The ‘Orange Is The New Black’ star while addressing a gathering at one of the protests, said she was “lucky” to be accepted by her community.
“I would have had a much different story to tell if I had been imprisoned after being separated from my family, without a warm bed and only the cold faces of ICE agents and the crinkly feeling of a Mylar blanket. I was lucky enough to be with my parents until I was 14. Having my parents tell me that I could do anything That I was special. And that I matter. That gave me the confidence to last me a lifetime. I don’t know why I was lucky enough to have people in my community take me in, to be able to continue school or why I was lucky enough to find work or to go to college.
“I do know that kind of luck is one in a million. I also know I wouldn’t have been so lucky if I had been among today’s generation of children who will be irreversibly damaged by our government’s actions,” The Hollywood Reporter quoted her, as saying.
A teary-eyed Diane continued, “It is a denial of children’s humanity to say that because they were born in a difficult or a dangerous place at the wrong time that they don’t deserve a second chance. That they shouldn’t ask for refuge. How many more children are we willing to subject to a lifetime of pain? Once my family was taken. I became fully aware that my community matters less to some people, that we are treated differently because of the color of our skin or where our parents were born.”
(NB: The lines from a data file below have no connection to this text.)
(** * Adaptive-card schema (models.py) and its use in llm_client.py / main.py

    The card schema is a family of pydantic models.  The development embeds
    - the raw value handed to [CardNode.model_validate] (the result of
      [json.loads]) as the type [json];
    - every model class as a validator from raw values to typed values,
      following pydantic's default (lax) validation of the declared field
      types, the [extra = "forbid"] configuration and the [kind]
      discriminator of the two unions [Node] and [NonLayoutNode];
    - [generate_card] and the HTTP endpoint as functions over an explicit
      outcome type (value returned or exception raised). *)

From Stdlib Require Import String Ascii List ZArith Bool Lia.
Import ListNotations.
Local Open Scope string_scope.
Local Open Scope list_scope.

(** ** Raw values *)

(** A Python [float], kept symbolic: a decimal numeral [m * 10^e] or one of
    the non-finite values. *)
Inductive float : Type :=
| Dec (m : Z) (e : Z)
| Inf (neg : bool)
| NaN.

(** The value produced by [json.loads]: [None], [bool], [int], [float],
    [str], [list] and [dict] (string keys, insertion order kept). *)
#[local] Unset Elimination Schemes.
Inductive json : Type :=
| JNull
| JBool (b : bool)
| JInt (n : Z)
| JFloat (x : float)
| JStr (s : string)
| JList (l : list json)
| JDict (d : list (string * json)).
#[local] Set Elimination Schemes.
(** * biosensors.usc: the numeric core of [NadarayaRegression.h] and
    [WassersteinRegression.h]

    A shallow embedding of the two C++ headers of [inst/include]:
    kernel (Nadaraya-Watson) regression on functional data and global
    Frechet regression under the Wasserstein metric.

    Conventions of the embedding.
    - A [double] is an exact number: a real ([R]) in the Nadaraya-Watson
      header, whose kernel needs [sqrt] and [exp], and a rational ([Q]) in
      the Wasserstein header, whose arithmetic is field arithmetic and
      comparisons only, so that the model runs.  Rounding, infinities and
      NaN are outside the model.  The bounds on the kernel weights and on
      the predictions of [nadayara_predicion] are stated for any
      exponential within its range (section [Exponential]), so that they
      do not rest on the exponential of the reals being positive, which
      the one of doubles is not.
    - An Armadillo matrix is a record of its two dimensions and its
      column-major memory, as Armadillo stores it.  [arma::vec],
      [arma::rowvec] and [arma::uvec] are lists.
    - [arma::uword] is an unsigned 64-bit integer; the subtractions
      [n-1], [n-2], [count-1], [k-1] of the source wrap around and are
      written with [usub].
    - A C++ exception is the [Throw] branch of the result type [res].
      Armadillo's bounds and size checks are enabled in the default build
      and raise [std::logic_error]. *)

From Stdlib Require Import String.
From Stdlib Require Import List Arith Lia Bool NArith ZArith.
From Stdlib Require Import Reals.
From Stdlib Require Import QArith Qabs Qminmax.
From Stdlib Require Import Psatz.
From Stdlib Require Import Permutation.
Import ListNotations.

Close Scope Q_scope.
Close Scope R_scope.
Close Scope Z_scope.
Close Scope N_scope.
Open Scope nat_scope.

Set Implicit Arguments.

(** ** Exceptions *)

Inductive exn : Type :=
| invalid_argument (what : string)
| logic_error (what : string)
| runtime_error (what : string).

Inductive res (A : Type) : Type :=
| Ok (a : A)
| Throw (e : exn).

Arguments Ok {A} a.
Arguments Throw {A} e.

Definition bind {A B : Type} (c : res A) (k : A -> res B) : res B :=
  match c with
  | Ok a => k a
  | Throw e => Throw e
  end.

Notation "x <- c ;; k" := (bind c (fun x => k))
  (at level 61, c at next level, right associativity).
Notation "' p <- c ;; k" := (bind c (fun x => match x with p => k end))
  (at level 61, p pattern, c at next level, right associativity).

(** [mapM f l] runs [f] on the elements of [l] from left to right and
    stops at the first exception: a [for] loop whose body may throw. *)
Fixpoint mapM {A B : Type} (f : A -> res B) (l : list A) : res (list B) :=
  match l with
  | [] => Ok []
  | a :: l' => b <- f a ;; bs <- mapM f l' ;; Ok (b :: bs)
  end.

(** A loop that carries a state and may throw. *)
Fixpoint foldM {A B : Type} (f : B -> A -> res B) (l : list A) (b : B) : res B :=
  match l with
  | [] => Ok b
  | a :: l' => b' <- f b a ;; foldM f l' b'
  end.

(** ** Armadillo's dense containers *)

Class Zero (A : Type) : Type := zero : A.

#[global] Instance zero_nat : Zero nat := 0%nat.
#[global] Instance zero_R : Zero R := 0%R.
#[global] Instance zero_Q : Zero Q := 0%Q.

Module Arma.

(** [arma::Mat<eT>]: [n_rows], [n_cols] and the column-major memory. *)
Record mat (A : Type) : Type := Mat {
  n_rows : nat;
  n_cols : nat;
  mem : list A
}.
Lemma downloadAll_of_an_empty_folder_witness :
  S3DownloadFilesManager.fileList (managers idle_world !!! 0) = []
  /\ suspended (step friendly_env (call friendly_env idle_world (downloadAll 0)) 0) = []
  /\ promise (step friendly_env (call friendly_env idle_world (downloadAll 0)) 0) 0
     = Some (Fulfilled tt)
  /\ dirs (world (step friendly_env (call friendly_env idle_world (downloadAll 0)) 0))
     = {["/home/user/Downloads/2024"]} ∪ dirs idle_world.
Proof.
  split; [reflexivity|].
  destruct (downloadAll_of_an_empty_folder friendly_env idle_world 0 eq_refl)
    as (_ & Hnone & _ & Hmade).
  split; [exact Hnone|].
  apply (Hmade (Uri.file downloads_dir) "/home/user/Downloads/2024");
    [reflexivity|vm_compute; reflexivity|reflexivity].
Defined.








Lemma filter_batch_jobs (env : Env) (c : S3Client) (savePath : string)
    (files_ : list S3File) :
  fst <$> filter (fun d => download_fails env d) (batch_job env c savePath <$> files_)
  = filter (fun file => download_fails env (batch_job env c savePath file)) files_.
Proof.
  induction files_ as [|file rest IH]; [reflexivity|].
  rewrite fmap_cons.
  destruct (download_fails env (batch_job env c savePath file)) eqn:Hfails.
  - rewrite !filter_cons_True by now rewrite Hfails. cbn. now rewrite IH.
  - rewrite !filter_cons_False by now rewrite Hfails. exact IH.
Qed.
“We are now in a moment where we can no longer be blind to the blatant disregard of human life. This time the stakes are too visible, too well-documented to be ignored. It has reached you! It has reached all of us and forced us to ask ourselves, ‘What kind of country do we want to be?’ One that violates the rights of children, including the fundamental right to seek asylum? Or do we want to be an America that values children and families and the freedom to be who we are?” she further stated.
Diane also appealed to the audience to remember the zero tolerance policy while voting in the midterm elections in November this year.
People from all walks of life across the US took to the streets in large numbers to protest against Trump’s immigration policies and family separations on Saturday.
The epicentre of the demonstration was Lafayette Square, near the White House in Washington D.C., where scores of citizens demanded immediate reunification of migrant families and the end of family separations and detentions.
The demonstrators wore white clothes as a sign of ‘unity’ and chanted anti-Trump slogans, such as “Shame” and carried banners which read – “Deport Trump, Reunite Families” and “asylum seekers are not criminals,” CNN reported.
The protesters urged the administration to withdraw the zero tolerance policy and end separation and detention of migrant families.